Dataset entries
* * * * *
(** * The IPC core of electron-sprout

    A shallow embedding of
    [packages/electron-runtime/src/core/base/parts/ipc/common/ipc.ts]:
    the wire codec ([serialize] / [deserialize]), [ChannelServer],
    [ChannelClient] and the [IPCServer] hub, followed by the properties
    of the specification that are settled on them. *)

From Stdlib Require Import List String Ascii NArith Arith Bool Lia.
From Stdlib Require Import Strings.Byte.
Import ListNotations.

Set Implicit Arguments.

(** ** ECMAScript [Map] and [Set]

    A JavaScript [Map] iterates in insertion order and [set] on a key that
    is present keeps the key's place, so the maps of the source are kept
    as association lists in insertion order. *)

Class KeyEq (K : Type) := key_eq_dec : forall a b : K, {a = b} + {a <> b}.

#[export] Instance KeyEq_N : KeyEq N := N.eq_dec.
#[export] Instance KeyEq_string : KeyEq string := string_dec.

Module JsMap.
Section Ops.
Context {K V : Type} `{KeyEq K}.

Definition t := list (K * V).

Definition empty : t := [].

Fixpoint get (k : K) (m : t) : option V :=
  match m with
  | [] => None
  | (k', v) :: m' => if key_eq_dec k k' then Some v else get k m'
  end.

Fixpoint set (k : K) (v : V) (m : t) : t :=
  match m with
  | [] => [(k, v)]
  | (k', v') :: m' =>
      if key_eq_dec k k' then (k', v) :: m' else (k', v') :: set k v m'
  end.

Definition delete (k : K) (m : t) : t :=
  filter (fun kv => if key_eq_dec k (fst kv) then false else true) m.

Definition has (k : K) (m : t) : bool :=
  match get k m with Some _ => true | None => false end.

Definition clear (m : t) : t := [].

Definition keys (m : t) : list K := map fst m.

Definition values (m : t) : list V := map snd m.
End Ops.
Arguments t : clear implicits.
End JsMap.

Module JsSet.
Section Ops.
Context {A : Type} `{KeyEq A}.

Definition t := list A.

Definition has (x : A) (s : t) : bool :=
  if in_dec key_eq_dec x s then true else false.

Definition add (x : A) (s : t) : t :=
  if in_dec key_eq_dec x s then s else s ++ [x].

Definition delete (x : A) (s : t) : t :=
  filter (fun y => if key_eq_dec x y then false else true) s.

Definition clear (s : t) : t := [].
End Ops.
Arguments t : clear implicits.
End JsSet.

(** ** Numbers read off the wire

    [readUInt32BE] on a buffer shorter than four bytes adds [undefined]
    operands and yields [NaN]; every other size is a non-negative integer. *)

Inductive Num : Type :=
| NaN
| Int (n : N).

(** ** VSBuffer *)

Module VSBuffer.

(** Modelled from the spec: [VSBuffer] ([common/buffer], imported by
    ipc.ts and not part of the sources) is a byte array; [slice] clamps
    to the buffer like [Uint8Array.subarray], integers are written
    big-endian and truncated to their width. *)
Definition t := list byte.

Definition byteLength (b : t) : N := N.of_nat (List.length b).

Definition alloc (n : nat) : t := repeat x00 n.

Definition byte_of_N (n : N) : byte :=
  match Byte.of_N (n mod 256) with
  | Some b => b
  | None => x00
  end.

(** [slice(start, end)]: an [end] of [NaN] is read as 0, and an [end]
    before [start] gives the empty buffer. *)
Definition slice (b : t) (start : nat) (end_ : Num) : t :=
  match end_ with
  | NaN => []
  | Int e => firstn (N.to_nat e - start) (skipn start b)
  end.

Definition concat (bs : list t) : t := List.concat bs.

(** [alloc(1)] then [writeUInt8(value, 0)]. *)
Definition writeUInt8 (value : N) : t := [byte_of_N value].

(** [readUInt8(0)]: [undefined] ([None]) on the empty buffer. *)
Definition readUInt8 (b : t) : option N :=
  match b with
  | [] => None
  | x :: _ => Some (Byte.to_N x)
  end.

(** [alloc(4)] then [writeUInt32BE(value, 0)]. *)
Definition writeUInt32BE (value : N) : t :=
  [ byte_of_N (value / 16777216); byte_of_N (value / 65536);
    byte_of_N (value / 256); byte_of_N value ].

Definition readUInt32BE (b : t) : Num :=
  match b with
  | b0 :: b1 :: b2 :: b3 :: _ =>
      Int (Byte.to_N b0 * 16777216 + Byte.to_N b1 * 65536
           + Byte.to_N b2 * 256 + Byte.to_N b3)
  | _ => NaN
  end.

End VSBuffer.

(** ** BufferReader and BufferWriter *)

Module BufferReader.

Record t : Type := mk { buffer : VSBuffer.t; pos : nat }.

Definition new (buffer : VSBuffer.t) : t := mk buffer 0.

(** [this.pos + bytes] *)
Definition offset (pos : nat) (bytes : Num) : Num :=
  match bytes with
  | NaN => NaN
  | Int n => Int (N.of_nat pos + n)
  end.

(** [read(bytes)]: the slice from [pos], and the reader advanced by the
    length of what was really read. *)
Definition read (r : t) (bytes : Num) : VSBuffer.t * t :=
  let result := VSBuffer.slice (buffer r) (pos r) (offset (pos r) bytes) in
  (result, mk (buffer r) (pos r + List.length result)).

(** Bytes not read yet. *)
Definition remaining (r : t) : nat := List.length (buffer r) - pos r.

End BufferReader.

Module BufferWriter.

Record t : Type := mk { buffers : list VSBuffer.t }.

Definition new : t := mk [].

Definition buffer (w : t) : VSBuffer.t := VSBuffer.concat (buffers w).

Definition write (w : t) (b : VSBuffer.t) : t := mk (buffers w ++ [b]).

End BufferWriter.

(** ** The wire codec *)

Inductive DataType : Type :=
| Undefined
| String_
| Buffer
| VSBuffer_
| Array
| Object.

Definition DataType_code (d : DataType) : N :=
  match d with
  | Undefined => 0
  | String_ => 1
  | Buffer => 2
  | VSBuffer_ => 3
  | Array => 4
  | Object => 5
  end.

(** The [case] labels of [deserialize]'s [switch]; [None] is [default]. *)
Definition DataType_of_code (n : N) : option DataType :=
  match n with
  | 0 => Some Undefined
  | 1 => Some String_
  | 2 => Some Buffer
  | 3 => Some VSBuffer_
  | 4 => Some Array
  | 5 => Some Object
  | _ => None
  end%N.

Definition createSizeBuffer (size : N) : VSBuffer.t := VSBuffer.writeUInt32BE size.
(* ===== verification/_CoqProject ===== *)
-Q . S2P
Prelude.v
Format.v
JsNumber.v
View.v
Wallet.v
Store.v
GoldRate.v
Ledger.v
LedgerInv.v
LedgerSpec.v
Auth.v
Register.v
Accounts.v
Kyc.v
Razorpay.v
Tree.v
Referrals.v
Admin.v
AccountTable.v
Home.v
Transactions.v
PlansTab.v
MockScreens.v
Navigation.v
(* ===== verification/Format.v ===== *)
(** * The JavaScript number and string built-ins the code relies on

    Screens print amounts with [Number.prototype.toFixed], the Razorpay
    verifier prints the HMAC with [toString(16)] and [padStart(2, '0')],
    and the forms clean their input with [trim], [toUpperCase] and
    [replace(/\D/g, '')].  This file gives each built-in an executable
    definition on [string] (ASCII characters) and on exact numbers, and
    proves what the callers rely on: printing a natural number in base
    [b] and parsing it back is the identity, [toFixed d x] denotes a
    number within [1 / (2 * 10^d)] of [x], and a cleaned phone number
    holds only digits.

    Numbers are exact: [toFixed] rounds the exact rational, where the
    engine rounds the nearest double.  Strings are ASCII: the inputs
    these functions see in the app (ids, digits, PAN letters) are. *)

From S2P Require Import Prelude.
From Stdlib Require Import Ascii Qabs.

Module Format.

Local Open Scope N_scope.

(** ** Digits of a natural number in base [b] *)

(** Least significant digit first; [fuel] bounds the number of digits. *)
Fixpoint digits_rev (b : N) (fuel : nat) (n : N) : list N :=
  match fuel with
  | O => []
  | S f => (n mod b) :: (if n <? b then [] else digits_rev b f (n / b))
  end.

Fixpoint value_rev (b : N) (l : list N) : N :=
  match l with
  | [] => 0
  | d :: l' => d + b * value_rev b l'
  end.

(** [0-9a-z], lower case, as [Number.prototype.toString(radix)] prints. *)
Definition digit_char (d : N) : ascii :=
  if d <? 10 then ascii_of_N (48 + d) else ascii_of_N (87 + d).

Definition char_value (c : ascii) : option N :=
  let n := N_of_ascii c in
  if (48 <=? n) && (n <=? 57) then Some (n - 48)
  else if (97 <=? n) && (n <=? 122) then Some (n - 87) else None.

(** One step of reading a digit of base [b]. *)
Definition digit_step (b : N) (acc : option N) (c : ascii) : option N :=
  match acc, char_value c with
  | Some a, Some d => if d <? b then Some (b * a + d) else None
  | _, _ => None
  end.

Definition parse_chars (b : N) (l : list ascii) : option N :=
  match l with
  | [] => None
  | _ => foldl (digit_step b) (Some 0) l
  end.

(** Reading digits of base [b], most significant first. *)
Definition parse_base (b : N) (s : string) : option N :=
  parse_chars b (String.list_ascii_of_string s).

(** [s.padStart(n, c)] with a one-character pad. *)
Definition pad_chars (n : nat) (c : ascii) (l : list ascii) : list ascii :=
  replicate (n - length l) c ++ l.

Definition padStart (n : nat) (c : ascii) (s : string) : string :=
  String.string_of_list_ascii (pad_chars n c (String.list_ascii_of_string s)).

(** ** Fixed-point printing: [x.toFixed(d)] *)

(** The integer [n] with [n / 10^d - x] closest to zero, the larger one on
    a tie: [floor (x * 10^d + 1/2)] for [x >= 0]. *)
Definition scaled_round (d : nat) (x : Q) : N :=
  Z.to_N (Qfloor (x * inject_Z (10 ^ Z.of_nat d) + (1 # 2))%Q).

Definition base_chars (b n : N) : list ascii :=
  map digit_char (rev (digits_rev b (S (N.to_nat (N.size n))) n)).

(** [n.toString(b)]. *)
Definition to_base (b n : N) : string := String.string_of_list_ascii (base_chars b n).

(** The digits of [n] with a decimal point before the last [d] of them,
    padded with zeros to at least [d + 1] digits. *)
Definition point_chars (d : nat) (n : N) : list ascii :=
  let l := pad_chars (S d) "0" (base_chars 10 n) in
  match d with
  | O => l
  | _ => take (length l - d) l ++ "."%char :: drop (length l - d) l
  end.

(** [toFixed]: a negative number prints as [-] followed by its absolute
    value (so [(-0.001).toFixed(2)] is ["-0.00"]). *)
Definition toFixed (d : nat) (x : Q) : string :=
  String.string_of_list_ascii
    (if negb (Qle_bool 0 x) then "-"%char :: point_chars d (scaled_round d (Qopp x))
     else point_chars d (scaled_round d x)).

(** The number a fixed-point string with [d] decimals denotes: optional
    [-], digits, and (when [d > 0]) [.] followed by [d] digits. *)
Definition parse_point (d : nat) (l : list ascii) : option Q :=
  match d with
  | O => (fun n => inject_Z (Z.of_N n)) <$> parse_chars 10 l
  | _ =>
      let k := (length l - d - 1)%nat in
      match drop k l with
      | "."%char :: rest =>
          n1 ← parse_chars 10 (take k l);
          n2 ← parse_chars 10 rest;
          if bool_decide (length rest = d) then
            Some (inject_Z (Z.of_N (n1 * 10 ^ N.of_nat d + n2)) / inject_Z (10 ^ Z.of_nat d))%Q
          else None
      | _ => None
      end
  end.

Definition parse_fixed (d : nat) (s : string) : option Q :=
  match String.list_ascii_of_string s with
  | c :: l => if Ascii.eqb c "-" then Qopp <$> parse_point d l else parse_point d (c :: l)
  | [] => None
  end.

(** ** String clean-up *)

(** [s.trim()] on ASCII white space. *)
Definition trim (s : string) : string :=
  let drop := fix drop (l : list ascii) :=
    match l with c :: l' => if stdpp.strings.Ascii.is_space c then drop l' else l | [] => [] end in
  String.string_of_list_ascii
    (rev (drop (rev (drop (String.list_ascii_of_string s))))).
(* ===== verification/Accounts.v ===== *)
(** * Investment accounts: [AccountContext], the accounts screen, the switcher

    A user owns up to ten investment accounts ([investment_accounts]).
    [src/contexts/AccountContext.tsx] loads them, ordered primary first
    and then by creation.  It selects the one whose id was saved under
    [selectedAccountId] in [localStorage], or, with nothing saved, the
    primary account or the first one.  [setSelectedAccount] saves the id.
    [createAccount] asks the backend for an account number and inserts a
    non-primary account; the cap of ten is enforced by the database,
    whose error message the code recognises by ["Maximum 10"].
    [src/app/accounts.tsx] lists the accounts and creates new ones.
    [src/components/AccountSwitcher.tsx] switches between them.

    [localStorage] exists on the web only: on a device nothing is saved
    and nothing is read back.  The backend's account-number procedure
    and the ten-account trigger are not in the repository.  The number
    is an input of [createAccount].  The trigger is modelled as the
    refusal of an eleventh account with a message containing
    ["Maximum 10"], which is what the client code expects of it.
    [created_at] is a creation rank. *)

From S2P Require Import Prelude Format View.
Import Format View.

Module Accounts.

Record InvestmentAccount := mkAcct {
  acc_id : string;
  acc_user : string;
  account_number : string;
  account_name : string;
  acc_aadhar : option string;
  acc_pan : option string;
  acc_kyc_verified : bool;
  kyc_verified_at : option string;
  is_primary : bool;
  acc_status : string;
  created_at : nat;
  wallet_balance : option Q      (** read by the Razorpay verifier *)
}.

Record AcctDB := mkAcctDB {
  inv_accounts : gmap string InvestmentAccount;
  acct_next : nat
}.

(** ** The provider's state *)

Record AcctCtx := mkACtx {
  accounts : list InvestmentAccount;
  selected : option InvestmentAccount;
  a_loading : bool
}.

Definition actx_init : AcctCtx := mkACtx [] None true.

(** The browser's [localStorage] entry [selectedAccountId], when there
    is a browser. *)
Record Platform := mkPlatform { is_web : bool; saved_id : option string }.

Definition set_a_loading (b : bool) (c : AcctCtx) : AcctCtx := mkACtx (accounts c) (selected c) b.

(** [.order('is_primary', {ascending: false}).order('created_at', {ascending: true})]. *)
Definition acct_before (a b : InvestmentAccount) : bool :=
  (is_primary a && negb (is_primary b)) ||
  (Bool.eqb (is_primary a) (is_primary b) && Nat.leb (created_at a) (created_at b)).

Fixpoint insert_acct (a : InvestmentAccount) (l : list InvestmentAccount) : list InvestmentAccount :=
  match l with
  | [] => [a]
  | b :: l' => if acct_before a b then a :: l else b :: insert_acct a l'
  end.

Definition sort_accts (l : list InvestmentAccount) : list InvestmentAccount :=
  foldr insert_acct [] l.

(** [select * from investment_accounts where user_id = uid] in that order. *)
Definition user_accounts (db : AcctDB) (uid : string) : list InvestmentAccount :=
  sort_accts (filter (fun a => String.eqb (acc_user a) uid) (map snd (map_to_list (inv_accounts db)))).

(** [getSavedAccountId]. *)
Definition getSavedAccountId (pl : Platform) : option string :=
  if is_web pl then saved_id pl else None.

(** [savedAccountId ? data.find(id) : data.find(is_primary) || data[0]]. *)
Definition choose_account (saved : option string) (data : list InvestmentAccount)
  : option InvestmentAccount :=
  match saved with
  | Some sid => if String.eqb sid "" then
                  match List.find is_primary data with Some a => Some a | None => head data end
                else List.find (fun a => String.eqb (acc_id a) sid) data
  | None => match List.find is_primary data with Some a => Some a | None => head data end
  end.

(** [loadAccounts]: [fail] is an error of the select. *)
Definition loadAccounts (fail : bool) (pl : Platform) (db : AcctDB) (user : option string)
    (c : AcctCtx) : AcctCtx :=
  match user with
  | None => c
  | Some uid =>
      if fail then set_a_loading false c else
      match user_accounts db uid with
      | [] => set_a_loading false c
      | data => mkACtx data (choose_account (getSavedAccountId pl) data) false
      end
  end.

(** The [useEffect] on [user]. *)
Definition on_user (fail : bool) (pl : Platform) (db : AcctDB) (user : option string)
    (c : AcctCtx) : AcctCtx :=
  match user with
  | Some _ => loadAccounts fail pl db user (set_a_loading true c)
  | None => mkACtx [] None false
  end.

(** [setSelectedAccount]: select, and save the id where there is a
    [localStorage]. *)
Definition saveAccountId (accountId : string) (pl : Platform) : Platform :=
  if is_web pl then mkPlatform true (Some accountId) else pl.

Definition setSelectedAccount (a : InvestmentAccount) (pl : Platform) (c : AcctCtx)
  : Platform * AcctCtx :=
  (saveAccountId (acc_id a) pl, mkACtx (accounts c) (Some a) (a_loading c)).

(** ** Creating an account *)

Definition max_accounts_msg : string := "Maximum 10 investment accounts allowed per user".

(** The insert with the backend's cap of ten accounts per user. *)
Definition insert_account (db : AcctDB) (uid number name : string)
  : string + (InvestmentAccount * AcctDB) :=
  if Nat.leb 10 (length (user_accounts db uid)) then inl max_accounts_msg
  else
    let a := {| acc_id := fresh_key "acct-" (acct_next db); acc_user := uid;
                account_number := number; account_name := name; acc_aadhar := None;
                acc_pan := None; acc_kyc_verified := false; kyc_verified_at := None;
                is_primary := false; acc_status := "active"; created_at := acct_next db;
                wallet_balance := None |} in
    inr (a, mkAcctDB (<[acc_id a := a]> (inv_accounts db)) (S (acct_next db))).

(** [error.message.includes('Maximum 10')]. *)
Definition mentions_max (m : string) : bool := includes m "Maximum 10".

Record CreateResult := mkResult { success : bool; c_error : option string }.

(** [error.message || 'Failed to create account']. *)
Definition failed (m : string) : CreateResult :=
  mkResult false (Some (if String.eqb m "" then "Failed to create account" else m)).

(** [createAccount(accountName)]: [number] is the answer of the
    [generate_account_number] procedure. *)
Definition createAccount (number : string + string) (pl : Platform) (db : AcctDB)
    (user : option string) (name : string) (c : AcctCtx) : CreateResult * AcctDB * AcctCtx :=
  match user with
  | None => (mkResult false (Some "User not logged in"), db, c)
  | Some uid =>
      match number with
      | inl m => (failed m, db, c)
      | inr n =>
          match insert_account db uid n name with
          | inl m => if mentions_max m
                     then (mkResult false (Some "You can only create up to 10 investment accounts"), db, c)
                     else (failed m, db, c)
          | inr (_, db') => (mkResult true None, db', loadAccounts false pl db' user (set_a_loading true c))
          end
      end
  end.

(** ** The accounts screen ([src/app/accounts.tsx]) *)

Record AccountsScreen := mkAScreen {
  createModalVisible : bool;
  newAccountName : string;
  creating : bool
}.

Definition ascreen_init : AccountsScreen := mkAScreen false "" false.

Inductive AccountsAction :=
| AGoBack
| AOpenCreate
| ASwitch (a : InvestmentAccount)
| AOpenKyc (id : string)
| ACancelCreate
| AConfirmCreate.

Definition is_selected (c : AcctCtx) (a : InvestmentAccount) : bool :=
  match selected c with Some s => String.eqb (acc_id s) (acc_id a) | None => false end.

(** [{n} slot{n !== 1 ? 's' : ''} available]. *)
Definition slots_text (n : nat) : list Piece :=
  [PN (inject_Z (10 - Z.of_nat n)) Plain; PS " slot";
   PS (if Z.eqb (10 - Z.of_nat n) 1 then "" else "s"); PS " available"].

Definition header_view : Node AccountsAction :=
  Box [Button AGoBack false []; T "My Investment Accounts"; Box []].

Definition account_card (c : AcctCtx) (a : InvestmentAccount) : Node AccountsAction :=
  let sel := is_selected c a in
  let top := Box ([T (if is_primary a then "👑" else "💼")] ++
                  when (is_primary a) (Box [T "PRIMARY"])) in
  let header := Box (top :: when sel (Box [T "● ACTIVE"])) in
  let date := match kyc_verified_at a with
              | Some d => when (acc_kyc_verified a && negb (String.eqb d "")) (Text [PD d DateINShort])
              | None => []
              end in
  let status := Box (Box [T (if acc_kyc_verified a then "Verified" else "Pending")] :: date) in
  let kyc := when (acc_kyc_verified a)
               (Box [T "Aadhar"; Text [PS "****"; PS (default "" (slice_last 4 <$> acc_aadhar a))];
                     T "PAN"; T (default "" (acc_pan a))]) in
  let actions_ :=
    Box ((if sel then Box [T "Currently Using"] else Button (ASwitch a) false [T "Switch to Account"]) ::
         when (negb (acc_kyc_verified a)) (Button (AOpenKyc (acc_id a)) false [T "Complete KYC"])) in
  Box [Box ([header; T (account_name a); T (account_number a); Box []; status] ++ kyc ++ [actions_])].

(** The create-account modal. *)
Definition accounts_modal (st : AccountsScreen) : Node AccountsAction :=
  Modal (createModalVisible st)
    [Box [Box [T "Create New Account"; T "Enter a name for your investment account";
               Input "newAccountName" (newAccountName st) false;
               Box [Button ACancelCreate (creating st) [T "Cancel"];
                    Button AConfirmCreate (creating st)
                      [if creating st then Spinner else T "Create"]]]]].

(** The screen while the context loads. *)
Definition accounts_loading : Node AccountsAction := Box [header_view; Box [Spinner]].

(** The static "Account Independence Features" section. *)
Definition accounts_info : Node AccountsAction :=
  Box [T "💡 Account Independence Features";
       Box [Box [T "Separate Wallet"]; Box [T "Own Investments"];
            Box [T "Individual KYC"]; Box [T "Separate History"]]].

Definition accounts_view (c : AcctCtx) (st : AccountsScreen) : Node AccountsAction :=
  let n := length (accounts c) in
  if a_loading c then accounts_loading else
  Box [header_view;
       Box [Box [Box [Text [PN (inject_Z (Z.of_nat n)) Plain]; T "Active Accounts"];
                 Box [Text [PN (inject_Z (10 - Z.of_nat n)) Plain]; T "Slots Available"];
                 Box [Text [PN (inject_Z (Z.of_nat (length (List.filter acc_kyc_verified (accounts c))))) Plain];
                      T "KYC Verified"]];
            T "Switch Between Accounts";
            T "Each account is completely independent with its own wallet, investments, and KYC";
            Box (map (account_card c) (accounts c) ++
                 when (Nat.ltb n 10)
                   (Box [Button AOpenCreate false
                           [T "Add New Account"; Text (slots_text n); Box [T "Create Account"]]]));
            accounts_info];
       accounts_modal st].

(** The name input ([maxLength={50}]). *)
Definition onChangeAccountName (t : string) (st : AccountsScreen) : AccountsScreen :=
  mkAScreen (createModalVisible st) (slice_first 50 t) (creating st).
* * * * *
> Your assignment
Show each line in the entries that holds the string "AccountContext".

> Reply
(** * Investment accounts: [AccountContext], the accounts screen, the switcher
    [src/contexts/AccountContext.tsx] loads them, ordered primary first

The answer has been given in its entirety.